Alegre tortura
► Fenômeno sociológico interessante está sendo vivenciado pela humanidade: a redução dos índices de natalidade no planeta, concomitante com o aumento dos anos de vida das pessoas. É uma equação sem incógnitas, em que a resultante é o maior número de avós com a redução da quantidade de netos.
Ah! Sou de um tempo em que avós eram seres raros. As pessoas morriam na faixa dos 50 anos de idade. Hoje ganhamos uns 30 anos extras da ciência. Atualmente as fotos de famílias têm mais avós que nos tempos de antanho.
Eu mesmo, quando tomei conhecimento da minha única avó pelo lado materna, dona Cotinha, senhora de pose hierática e sempre na poltrona de ferro na varanda da nossa casa, a pobre anciã já estava caduca ( Alzheimer ) e gostava de bater com a muleta nos meus amiguinhos. Ela não tinha força para machucar ninguém, mas eu me divertia com o seu olhar severo de ex-professora a assustar a meninada. Carinho dela, nenhum.
Mas todo fato social tem lá as suas características positivas e negativas. No Brasil dos anos 50/60 as famílias eram imensas. Pais, os raros avós, tios e filhos viviam na mesma casa. Os problemas eram comuns a todos.
A família contemporânea, entretanto é nuclear: pais e filhos. Decorrência do estilo corrido da vida moderna, em que todos estão sempre cheios de afazeres. Até as crianças têm agenda cheia: colégio, cursos de línguas, natação, judô. A infância é outra e as brincadeiras despreocupadas foram substituídas por atividades preparatórias para a vida adulta.
Os velhos antigamente lidavam e cuidavam das crianças. Atualmente moram em suas próprias casas e têm horários e dias determinados para conviver com os netos. As mães modernas oprimem os avós em uma doce e sofrida tortura, ao impor limites às visitas “avóternas”.
Como bem lembrou a escritora Rachel de Queiroz*:
“A saudade é de alguma coisa que você tinha e lhe fugiu sutilmente junto com a mocidade. Bracinhos de criança no seu pescoço. (…) Meu Deus, para onde foram as suas crianças?

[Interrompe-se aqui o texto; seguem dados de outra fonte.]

(** C34: A cursor verifies under a key as certain claims exactly when those claims are ones
    the Hub may issue and the cursor is the text it issues for them under that key: the
    protocol, schema, installation, account, vehicle, generation and sequence a client
    holds are those the Hub signed, and there is one text for them. *)
Theorem sync_cursor_verifies_exactly key cursor claims :
  cursor_verify key cursor = Ok claims <-> claims_typed claims /\ cursor_issue key claims = Ok cursor.
Proof.
  unfold cursor_verify, cursor_issue, cursor_decode. split.
  - destruct (split_cursor _ _ cursor CURSOR_PREFIX) as [[payload tag]|] eqn:Es; [|done].
    apply split_cursor_spec in Es as (-> & Hp & _); [|done]. cbn [ok_or mbind result_bind fst snd].
    destruct (constant_time_eq _ tag) eqn:Ht; [|done]. apply constant_time_eq_true in Ht as <-. cbn [negb].
    unfold decode_cursor_claims. destruct (negb _ || _) eqn:Hm; [done|].
    apply orb_false_iff in Hm as [Hm%negb_false_iff%bool_decide_eq_true Hv%negb_false_iff%Z.eqb_eq].
    rewrite seq_ok. intros [[[] Hc] E]. injection E as <-. split; [by apply claims_of_typed|].
    rewrite encode_claims_of by done. by rewrite Hc.
  - intros [Ht E]. rewrite seq_ok in E. destruct E as [[[] Hc] E]. injection E as <-.
    rewrite (proj2 (split_cursor_spec CURSOR_PAYLOAD_BYTES CURSOR_TAG_BYTES _ CURSOR_PREFIX (encode_cursor_claims claims)
      (hmac_sha256 key (encode_cursor_claims claims)) eq_refl)); [|split; [done|split; [apply encode_length|apply hmac_length]]].
    cbn [ok_or mbind result_bind fst snd]. rewrite (proj2 (constant_time_eq_true _ _) eq_refl). cbn [negb].
    unfold decode_cursor_claims, byte_at. destruct (encode_fields claims) as (-> & -> & _).
    rewrite bool_decide_true by done. rewrite claims_of_encode by done. cbn. by rewrite Hc.
Qed.
End Verifies.

(** ** An instance *)

Definition sample_claims : CursorClaims :=
  MkCursorClaims PROTOCOL_V1 HUB_PROJECTION_SCHEMA_V2 22685491128062564230891640495451214097 7 8 2 12345.
Lemma sync_cursor_verifies_exactly_witness :
  let H := ascii_hex in let D := sample_sha in
  exists cursor, cursor_issue (be_bytes 32 99) sample_claims = Ok cursor /\ cursor_verify (be_bytes 32 99) cursor = Ok sample_claims.
Proof.
  intros H D. eexists. split; [reflexivity|].
  apply (@sync_cursor_verifies_exactly H ascii_hex_laws D (fun s => be_bytes_length 32 _)).
  split; [cbv; repeat split; congruence|reflexivity].
Defined.

(** ** The sync protocol: what a validated lineage is

    A lineage the Hub serves is one unbroken chain from its base to its head, its head
    digest commits to every delta pack on the way, and its packs are distinct and within
    the aggregate bounds. *)

Local Open Scope list_scope.

(** ** Rows in order *)

Lemma each_row_app {E S A} (f : S -> A -> result E S) s rows rows' :
  each_row f s (rows ++ rows') = (t ← each_row f s rows; each_row f t rows').
Proof.
  revert s. induction rows as [|row rows IH]; intros s; [done|]. cbn [app each_row]. destruct (f s row) as [t|e]; [|done].
  cbn [mbind result_bind]. apply IH.
Qed.

(** A relation every row steps along holds over all the rows. *)
Lemma each_row_inv {E S A} (f : S -> A -> result E S) (P : S -> list A -> Prop) rows s s' :
  (forall s done row s', P s done -> f s row = Ok s' -> P s' (done ++ [row])) ->
  each_row f s rows = Ok s' -> forall before, P s before -> P s' (before ++ rows).
Proof.
  intros Hf. revert s. induction rows as [|row rows IH]; intros s; cbn [each_row].
  { intros Hr before Hb. injection Hr as <-. by rewrite app_nil_r. }
  intros Hr before Hb. destruct (f s row) as [t|e] eqn:Ef; [|done]. cbn [mbind result_bind] in Hr.
  change (row :: rows) with ([row] ++ rows). rewrite app_assoc. apply (IH t Hr). by eapply Hf.
Qed.

(** ** The chain *)

Section Chain.
Context `{Hex} `{Digest}.

(** The digest after a chain of packs. *)
Definition chain_digest (parent : Sha256Digest) (packs : list Sha256Digest) : Sha256Digest :=
  fold_left canonical_delta_chain_digest packs parent.

(** Deltas that lead from a sequence and digest to a head, each carrying its own pack. *)
Inductive chained (schema : SchemaVersion) (snapshot : Uuid) : Z -> Sha256Digest -> list LineageDelta -> Z -> Sha256Digest -> Prop :=
| chained_nil from parent : chained schema snapshot from parent [] from parent
| chained_cons from parent d ds to head :
    ld_from_sequence d = from -> from < ld_to_sequence d -> ld_parent_chain_digest d = parent ->
    ld_pack_digest d = tp_sha256 (ld_pack d) -> ld_chain_digest d = canonical_delta_chain_digest parent (ld_pack_digest d) ->
    tp_schema (ld_pack d) = schema -> tp_snapshot_id (ld_pack d) = snapshot -> tp_sequence (ld_pack d) = MkSequenceRange from (ld_to_sequence d) ->
    chained schema snapshot (ld_to_sequence d) (ld_chain_digest d) ds to head ->
    chained schema snapshot from parent (d :: ds) to head.

Lemma chained_digest schema snapshot from parent ds to head :
  chained schema snapshot from parent ds to head -> head = chain_digest parent (map ld_pack_digest ds).
Proof.
  induction 1 as [|from parent d ds to head Hf Hlt Hp Hd Hc Hs Hi Hr _ IH]; [done|].
  cbn [map]. unfold chain_digest in *. cbn [fold_left]. by rewrite <- Hc.
Qed.
Lemma chained_packs schema snapshot from parent ds to head :
  chained schema snapshot from parent ds to head -> map ld_pack_digest ds = map (fun d => tp_sha256 (ld_pack d)) ds.
Proof. induction 1; [done|]. cbn [map]. congruence. Qed.
Lemma chained_forward schema snapshot from parent ds to head : chained schema snapshot from parent ds to head -> from <= to.
Proof. induction 1; lia. Qed.
Lemma chained_app schema snapshot from parent ds mid digest ds' to head :
  chained schema snapshot from parent ds mid digest -> chained schema snapshot mid digest ds' to head ->
  chained schema snapshot from parent (ds ++ ds') to head.
Proof. induction 1; [done|]. intros Hx. cbn [app]. econstructor; eauto. Qed.

Definition pack_ids (ps : list TransportPack) : list Uuid := map tp_pack_id ps.
Definition sum_of (f : TransportPack -> Z) (ps : list TransportPack) : Z := foldr (fun p acc => f p + acc) 0 ps.
Lemma sum_of_app f ps qs : sum_of f (ps ++ qs) = sum_of f ps + sum_of f qs.
Proof. unfold sum_of. induction ps as [|p ps IH]; cbn [app foldr]; lia. Qed.

(** The totals of the packs walked, their identifiers distinct, their bounds kept. *)
Definition walked (limits : ProtocolLimits) (c : Ceilings) (t : Totals) (ps : list TransportPack) : Prop :=
  NoDup (tt_seen t) /\ tt_seen t ≡ₚ pack_ids ps /\ Forall (fun p => pack_validate limits p = Ok ()) ps
  /\ tt_compressed t = sum_of tp_compressed_bytes ps /\ tt_uncompressed t = sum_of tp_uncompressed_bytes ps
  /\ tt_rows t = sum_of tp_row_count ps
  /\ (ps <> [] -> sum_of tp_compressed_bytes ps <= ce_compressed c /\ sum_of tp_uncompressed_bytes ps <= ce_uncompressed c
                  /\ sum_of tp_row_count ps <= ce_rows c).

Lemma walked_nil limits c : walked limits c (MkTotals [] 0 0 0) [].
Proof. repeat split; [constructor|done|constructor|done..]. Qed.

Lemma checked_lineage_total_ok a b l r : checked_lineage_total a b l = Ok r -> r = a + b /\ r <= l.
Proof.
  unfold checked_lineage_total. destruct (Z.ltb_spec u64_max (a + b)); [done|]. destruct (Z.ltb_spec l (a + b)); [done|].
  intros [= <-]. done.
Qed.

Lemma walked_step limits c t ps p t1 t2 :
  walked limits c t ps -> insert_pack_id t p = Ok t1 -> pack_validate limits p = Ok () -> add_pack c t1 p = Ok t2 ->
  walked limits c t2 (ps ++ [p]).
Proof.
  intros (Hd & Hp & Hf & Hc & Hu & Hr & _) Hi Hv Ha. unfold insert_pack_id in Hi. rewrite seq_ok in Hi. destruct Hi as [[? Hi] E].
  apply ensure_ok, negb_true_iff, bool_decide_eq_false in Hi. injection E as <-. unfold add_pack in Ha.
  apply result_bind_Ok in Ha as (c1 & Ha & E). apply result_bind_Ok in E as (u1 & Hb & E). apply result_bind_Ok in E as (r1 & Hz & E).
  injection E as <-. cbn [tt_compressed tt_uncompressed tt_rows tt_seen] in *.
  apply checked_lineage_total_ok in Ha as [-> Ha], Hb as [-> Hb], Hz as [-> Hz]. unfold walked.
  cbn [tt_compressed tt_uncompressed tt_rows tt_seen]. rewrite !sum_of_app. cbn [sum_of foldr]. rewrite Hc, Hu, Hr in *.
  repeat split; try lia.
  - by constructor.
  - unfold pack_ids in *. rewrite map_app, Hp. cbn [map]. apply Permutation_cons_append.
  - apply Forall_app. split; [done|]. by constructor.
Qed.

(** ** A validated lineage *)

Definition lineage_packs (m : LineageManifestV2) : list TransportPack := lb_packs (lm_base m) ++ map ld_pack (lm_deltas m).

Record lineage_sound (limits : ProtocolLimits) (m : LineageManifestV2) : Prop := {
  ls_schema : supports_lineage_v2 (lm_schema m) = true;
  ls_base : lb_packs (lm_base m) <> [] /\ is_zero (lb_digest (lm_base m)) = false;
  ls_base_packs : forall i p, lb_packs (lm_base m) !! i = Some p ->
    tp_schema p = lm_schema m /\ tp_snapshot_id p = lb_snapshot_id (lm_base m) /\ tp_ordinal p = Z.of_nat i mod 2 ^ 32
    /\ tp_sequence p = MkSequenceRange (lb_sequence (lm_base m)) (lb_sequence (lm_base m));
  ls_chain : chained (lm_schema m) (lb_snapshot_id (lm_base m)) (lb_sequence (lm_base m)) (lb_digest (lm_base m)) (lm_deltas m)
               (lm_head_sequence m) (lm_head_digest m);
  ls_ids : NoDup (pack_ids (lineage_packs m));
  ls_valid : Forall (fun p => pack_validate limits p = Ok ()) (lineage_packs m);
  ls_count : Z.of_nat (length (lineage_packs m)) <= lim_max_chunks limits;
  ls_totals : sum_of tp_compressed_bytes (lineage_packs m) <= lim_max_compressed_pack_bytes limits * lim_max_chunks limits
    /\ sum_of tp_uncompressed_bytes (lineage_packs m) <= lim_max_uncompressed_pack_bytes limits * lim_max_chunks limits
    /\ sum_of tp_row_count (lineage_packs m) <= lim_max_rows_per_pack limits * lim_max_chunks limits;
}.

(** After some base packs: their index, their totals and what they are. *)
Definition base_walked limits c (m : LineageManifestV2) (s : Z * Totals) (ps : list TransportPack) : Prop :=
  s.1 = Z.of_nat (length ps) /\ walked limits c s.2 ps
  /\ forall i p, ps !! i = Some p ->
       tp_schema p = lm_schema m /\ tp_snapshot_id p = lb_snapshot_id (lm_base m) /\ tp_ordinal p = Z.of_nat i mod 2 ^ 32
       /\ tp_sequence p = MkSequenceRange (lb_sequence (lm_base m)) (lb_sequence (lm_base m)).
(** A delta of a nonempty journal has a row: a patch is left out only beside its car. *)
Lemma delta_of_nonempty st l binding sequence parent :
  Forall well_formed l -> l <> [] -> delta_is_empty (delta_of (car_upserts_of l) st l (empty_delta binding sequence parent)) = false.
Proof.
  intros Hw Hne. unfold delta_is_empty, delta_row_count. destruct (count_rows _) as [n|e] eqn:En; [|done].
  destruct (Z.eqb_spec n 0) as [->|]; [|done]. exfalso. apply rows_nonempty in En. rewrite delta_changes_of in En.
  assert (Hone : forall m c, m ∈ l -> mutation_change m = Some c -> is_patch c = false -> False).
  { intros m c Hm Hc Hp. assert (Hparts := parts_one (car_upserts_of l) st m c Hc).
    assert (Hx : exists c', c' ∈ parts_of (delta_parts (car_upserts_of l) st) [m]).
    { rewrite Hparts. destruct c as [[]|id s|e id]; cbn in Hp; try done; eexists; by left. }
    destruct Hx as [c' Hx]. assert (Hin : c' ∈ parts_of (delta_parts (car_upserts_of l) st) l).
    { unfold parts_of in *. apply list_elem_of_In, in_concat in Hx as (cs & Hcs & Hc'). apply in_map_iff in Hcs as (part & <- & Hpart).
      apply list_elem_of_In, in_concat. exists (omap part l). split; [by apply (in_map (fun part => omap part l))|]. apply list_elem_of_In, list_elem_of_omap.
      apply list_elem_of_In, list_elem_of_omap in Hc' as (m' & ->%list_elem_of_singleton & Hm'). by exists m. }
    rewrite En in Hin. by apply not_elem_of_nil in Hin. }
  destruct l as [|m l]; [done|]. apply Forall_cons in Hw as [[c Hc] Hw]. destruct (is_patch c) eqn:Hp; [|by eapply (Hone m c); [left|..]].
  destruct c as [|id s|]; try done. assert (Hx : Patch id s ∈ parts_of (delta_parts (car_upserts_of (m :: l)) st) (m :: l)).
  { assert (Hid : bool_decide (id ∈ car_upserts_of (m :: l)) = false).
    { apply bool_decide_eq_false. rewrite car_upserts_touching by (constructor; [by eexists|done]). intros (m' & r & Hm' & Hr).
      apply list_elem_of_filter in Hm' as [_ Hm']. by eapply Hone. }
    unfold parts_of. apply list_elem_of_In, in_concat. eexists. split.
    - apply (in_map (fun part => omap part (m :: l))), list_elem_of_In. unfold delta_parts. do 7 right. left.
    - apply list_elem_of_In, list_elem_of_omap. exists m. split; [left|]. unfold patch_of. rewrite Hc, Hid. done. }
  rewrite En in Hx. by apply not_elem_of_nil in Hx.
Qed.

Naqueles adultos cheios de problemas que hoje são os filhos, que têm sogro e sogra, cônjuge, emprego, apartamento a prestações, você não encontra de modo nenhum as suas crianças perdidas”.
E prossegue:
“E então, um belo dia, sem que lhe fosse imposta nenhuma das agonias da gestação ou do parto, o doutor lhe põe nos braços um menino. Completamente grátis – nisso é que está a maravilha.(…).Aquela criancinha, longe de ser um estranho, é um menino seu que lhe é “devolvido”.
Faria um único e pequeno adendo ao artigo da Rachel: o doutor lhe põe nos braços um menino ou uma menina. Tanto faz o gênero, o fato é que netos e netas chegam para compensar os achaques da terceira idade, preenchem uma lacuna, geram um enlevo até então desconhecido por quem achava que a vida não teria mais nada de novidade a nos apresentar, tão vazios e convencidos estávamos de nossas experiências de vida.